Superintendent Ron Thiele said Monday night that he wasn’t sure if Issaquah parents were ready to start thinking of their schools as “urban.”
“A lot of people move out here because they want a suburban life and they want a suburban school … not a hard-surface area,” he said.
But Thiele said the Issaquah School District was already moving toward denser schools — and if the fifth of its district that shares its name continues moving toward centralized development, denser schools will become a matter of necessity.
“We’re not building any more ramblers,” he said. “Our high schools are three stories, our new middle school is three stories. … We’re not afraid of building a school that accommodates an environment like this; there are just challenges.”
The Issaquah City Council and Issaquah School Board met Monday at the school district’s administration building for a joint meeting to discuss their current projects and “get [their] elbows in the mud,” as school board member Lisa Callan put it, to determine how they could dovetail their agendas. The two parties also hosted a panel of real estate and public development professionals to provide insight into how to approach the urbanization of schools.
Though school Finance Director Jake Kuper noted the staffs of the city and school system meet frequently to discuss practical matters such as the planning and construction of campuses, this week marked the first time the governments’ legislative bodies had met in four years.
At the Mandarin Garden restaurant in April 2012, the school board led a casual discussion about school boundaries, student population projections and potential bond projects.

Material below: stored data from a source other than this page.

Lemma peekLoop_ok all e fuel n b :
  buffering all e b -> br_err b = None -> (n <= bufSize)%nat -> (n < fuel + length (br_buf b))%nat ->
  let b' := peekLoop fuel n b in
  buffering all e b' /\
  ((n <= length all)%nat -> br_err b' = None /\ (n <= length (br_buf b'))%nat) /\
  ((length all < n)%nat -> br_err b' = Some e /\ (length (br_buf b') < n)%nat).
Proof.
  intros Hb Hn Hbs Hf. revert b Hb Hn Hf. induction fuel as [|fuel IH]; intros b Hb Hn Hf.
  { cbn. split; [done|]. assert (Hall : (length (br_buf b) <= length all)%nat).
    { destruct Hb as [<- _ _]. rewrite length_app. lia. }
    split; intros; [split; [done|lia]|lia]. }
  cbn [peekLoop]. rewrite Hn. destruct (Nat.ltb_spec (length (br_buf b)) n) as [Hlt|Hge]; cbn [andb].
  2: { split; [done|]. assert (Hall : (length (br_buf b) <= length all)%nat).
       { destruct Hb as [<- _ _]. rewrite length_app. lia. }
       split; intros; [done|lia]. }
  rewrite (proj2 (Nat.ltb_lt _ _)) by lia. cbn [andb].
  pose proof (fill_ok all e b Hb Hn ltac:(lia)) as Hfill.
  destruct (c_chunks (br_conn b)) as [|chunk rest] eqn:Ec.
  - rewrite Hfill. assert (Hall : all = br_buf b).
    { destruct Hb as [<- _ _]. unfold content. rewrite Ec. by rewrite app_nil_r. }
    assert (E : forall f, peekLoop f n (BufioReader (br_buf b) (Some e) (br_conn b)) =
                          BufioReader (br_buf b) (Some e) (br_conn b)).
    { intros [|f]; cbn [peekLoop br_err]; [done|]. by rewrite andb_false_r. }
    rewrite E. cbn. split; [by destruct Hb; constructor|]. split; [rewrite Hall; lia|done].
  - destruct Hfill as (p & Hp & Ebuf & Eerr & Hb'). apply IH; [done|done|].
    rewrite Ebuf, length_app. destruct p; [done|]. cbn [length]. lia.
Qed.

Lemma Peek_ok all e n b :
  buffering all e b -> br_err b = None -> (n <= bufSize)%nat ->
  if (length all <? n)%nat then (Peek n b).1 = Err e /\ buffering all e (Peek n b).2
  else exists b', Peek n b = (Ok (take n all), b') /\ buffering all e b' /\ br_err b' = None /\
    (n <= length (br_buf b'))%nat.
Proof.
  intros Hb Hn Hs. destruct (peekLoop_ok all e (S n) n b Hb Hn Hs ltac:(lia)) as (Hb' & H1 & H2).
  unfold Peek. set (b' := peekLoop (S n) n b) in *. clearbody b'.
  destruct (Nat.ltb_spec (length all) n) as [Hlt|Hge].
  - destruct (H2 Hlt) as [He Hl]. rewrite (proj2 (Nat.ltb_lt _ _)), He by done. cbn.
    split; [done|]. by destruct Hb'; constructor.
  - destruct (H1 Hge) as [He Hl]. rewrite (proj2 (Nat.ltb_ge _ _)) by lia. exists b'. split_and!; try done.
    destruct Hb' as [<- _ _]. by rewrite take_app_le by lia.
Qed.

(** ** Lemmas: labels and compression *)

Lemma RemoveLabel_stream c :
  lively c ->
  match RemoveLabelHeaderFromPacket (content c) with
  | Ok (rest, label) =>
      content c <> [] \/ c_err c = EOF ->
      exists pc, RemoveLabelHeaderFromStream c = Ok (pc, label) /\ remaining pc = rest /\
        c_err (pc_Conn pc) = c_err c
  | Err LabelTruncated =>
      RemoveLabelHeaderFromStream c = Err (match c_err c with EOF => LabelTruncated | e => LabelIO e end)
  | Err e => RemoveLabelHeaderFromStream c = Err e
  end.
Proof.
  intros Hl. unfold RemoveLabelHeaderFromStream.
  assert (Hb : buffering (content c) (c_err c) (BufioReader [] None c)) by (by constructor).
  pose proof (Peek_ok _ _ 1 _ Hb eq_refl ltac:(unfold bufSize; lia)) as H1.
  destruct (content c) as [|t [|sz rest]] eqn:Ec; cbn [length Nat.ltb Nat.leb] in H1.
  - destruct (Peek 1 _) as [r b1]. cbn in H1. destruct H1 as [-> Hb1]. cbn. intros [?|He]; [done|].
    rewrite He. exists (PeekedConn [] (br_conn b1)). destruct Hb1 as [Ha _ Hc]. cbn. split_and!; [done| |congruence].
    unfold remaining. cbn. by apply app_nil in Ha as [_ ->].
  - destruct H1 as (b1 & -> & Hb1 & He1 & Hn1). cbn [take List.hd RemoveLabelHeaderFromPacket].
    destruct (Z.eqb_spec (b2z t) hasLabelMsg) as [Et|Et]; cbn [negb].
    + cbn. pose proof (Peek_ok _ _ 2 _ Hb1 He1 ltac:(unfold bufSize; lia)) as H2. cbn [length Nat.ltb Nat.leb] in H2.
      destruct (Peek 2 b1) as [r b2]. cbn in H2. destruct H2 as [-> _]. by destruct (c_err c).
    + intros _. eexists. split; [done|]. destruct Hb1 as [Ha _ Hc]. by split.
  - destruct H1 as (b1 & -> & Hb1 & He1 & Hn1). cbn [take List.hd RemoveLabelHeaderFromPacket].
    destruct (Z.eqb_spec (b2z t) hasLabelMsg) as [Et|Et]; cbn [negb].
    2: { intros _. eexists. split; [done|]. destruct Hb1 as [Ha _ Hc]. by split. }
    change ((t :: sz :: rest) !! 1%nat) with (Some sz). cbv beta iota zeta.
    pose proof (Peek_ok _ _ 2 _ Hb1 He1 ltac:(unfold bufSize; lia)) as H2. cbn [length Nat.ltb Nat.leb] in H2.
    destruct H2 as (b2 & -> & Hb2 & He2 & Hn2). cbn [take List.nth].
    destruct (Z.ltb_spec (b2z sz) 1) as [Hz|Hz]; [done|]. pose proof (b2z_range sz) as Hr.
    pose proof (Peek_ok _ _ (Z.to_nat (2 + b2z sz)) _ Hb2 He2 ltac:(unfold bufSize; lia)) as H3.
    destruct (Z.ltb_spec (len (t :: sz :: rest)) (2 + b2z sz)) as [Hs|Hs].
    + rewrite (proj2 (Nat.ltb_lt _ _)) in H3 by (unfold len in Hs; lia).
      destruct (Peek (Z.to_nat (2 + b2z sz)) b2) as [r b3]. cbn in H3. destruct H3 as [-> _]. by destruct (c_err c).
    + rewrite (proj2 (Nat.ltb_ge _ _)) in H3 by (unfold len in Hs; lia).
      destruct H3 as (b3 & -> & Hb3 & He3 & Hn3). intros _. exists (newPeekedConnFromBufferedReader b3 (Z.to_nat (2 + b2z sz))). split; [|destruct Hb3 as [Ha _ Hc]; split; [|done]].
      * unfold subslice. replace (2 + b2z sz - 2) with (b2z sz) by lia.
        do 3 f_equal. rewrite skipn_firstn_comm, take_take. f_equal. lia.
      * unfold remaining. cbn [newPeekedConnFromBufferedReader pc_Peeked pc_Conn]. rewrite <- Ha.
        by rewrite drop_app_le by lia.
Qed.

Lemma decompressLoop_ok `{LZWLaws} fuel limit out cap pending err :
  0 <= limit -> (length pending < fuel)%nat -> len out <= cap -> 1 <= cap ->
  match decompressLoop fuel limit out cap pending err with
  | Ok p => p = out ++ pending /\ err = EOF /\ len p <= limit
  | Err DecompressFuel => False
  | Err e => limit < len (out ++ pending) \/ (err <> EOF /\ e = LZWError err)
  end.
Proof.
  intros Hlim. revert out cap pending. induction fuel as [|fuel IH]; intros out cap pending Hf Hc Hc1; [lia|].
  cbn [decompressLoop]. pose proof (len_nonneg out) as Hout.
  set (c := if len out =? cap then _ else _).
  assert (Hcap : (exists cap', c = Ok cap' /\ len out < cap') \/ (c = Err (TooLarge limit) /\ limit < len out)).
  { unfold c. destruct (Z.eqb_spec (len out) cap) as [Ee|Ee]; [|left; exists cap; split; [done|lia]].
    destruct (Z.gtb_spec (len out) limit); [by right|]. left. eexists. split; [done|].
    pose proof (growCap_ge (len out + Z.min cap (limit + 1 - len out))). lia. }
  clearbody c. destruct Hcap as [(cap' & -> & Hcap')|[-> Hbig]]; cbn [rbind].
  2: { left. rewrite len_app. pose proof (len_nonneg pending). lia. }
  destruct pending as [|x pending].
  - rewrite app_nil_r. destruct err; try (right; done). destruct (Z.gtb_spec (len out) limit); [by left|done].
  - set (pend := x :: pending) in *. pose proof (len_nonneg pending) as Hpn.
    assert (Hp0 : 0 < len pend) by (unfold pend; rewrite len_cons; lia).
    pose proof (lzwReadSize_range (len pend) (cap' - len out) Hp0 ltac:(lia)) as Hr.
    set (n := lzwReadSize (len pend) (cap' - len out)) in *. clearbody n.
    specialize (IH (out ++ take (Z.to_nat n) pend) cap' (drop (Z.to_nat n) pend)).
    rewrite <- app_assoc, take_drop in IH. apply IH.
    + rewrite length_drop. unfold len in *. lia.
    + rewrite len_app, len_take by lia. lia.
    + lia.
Qed.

But the City Council’s intervening passage of the urban-oriented Central Issaquah Plan meant that the city would lead the discussion this time around — a discussion that, for the most part, centered around impending and necessary urbanization.
“We don’t have green, forested land to put development in,” Economic Development Director Keith Niven said.
Currently, the school district doesn’t have any schools inside the 900 acres the city intends to see built up. But if Issaquah collects 21,000 new residents in the next two decades as expected, the families who move into the urban core will be expecting them.
“Nobody moves here because of the weather,” Councilmember Tola Marts said.
Meanwhile, the school district has faced its own explosion in growth. Two-thousand students have enrolled in the past four years and conservative projections for the next five years anticipate 2,000 more. Kuper guessed enrollment since October may have already allowed Issaquah School District to surpass the population of the neighboring Bellevue School District.
As the population grows, it’s also becoming increasingly diverse — students learning English as a second language could almost occupy their own high school, Thiele said.
Thiele called those changes exciting, but he and several members of the school board noted that it forced them to think about growth on a timeline that’s much shorter than the city’s 20-year projections.
The $500 million bond, if passed, would fund the addition of a fourth comprehensive high school, a sixth middle school and two new elementary schools that would likely be built out by 2020.
“[I’m] struck by how we’re dealing with very different time windows,” school board member Suzanne Weaver said. “I think I got halfway through this meeting when I fully wrapped my head around the fact that we’re thinking in terms of four-year timelines while [the city is] thinking about 20.”
Cynthia Berne, one of the guest panelists and a broker with experience in multi-stakeholder projects in Snohomish County, said now was the time for the city and district to start meshing their timelines.
“From here going forward, you can’t work independently anymore,” Berne said. “… Fifty years ago any jurisdiction could act independently and there wasn’t a need for [collaboration] but I think there is a need now and it will only get stronger.”
Weaver noted that it could be a tough sell for families if the school begins building schools that don’t have amenities — such as stadiums and play fields — that have become expected in traditionally suburban areas.
“In a district that talks a lot about equity, that’s a hard sell,” she said.
But another panelist and architect who has worked on several schools in city centers, Lorne McConachie, said urban schools can think outside the box to offer other amenities.
“Urban high schools, if they’re near a hospital for example, could offer medical or birthing classes,” he said. “The campus’ common space could see an intensity of use for youth groups, church groups, community theater groups. These are shifts that are pretty significant in the patterns of use in our facilities — not every high school gets a stadium.”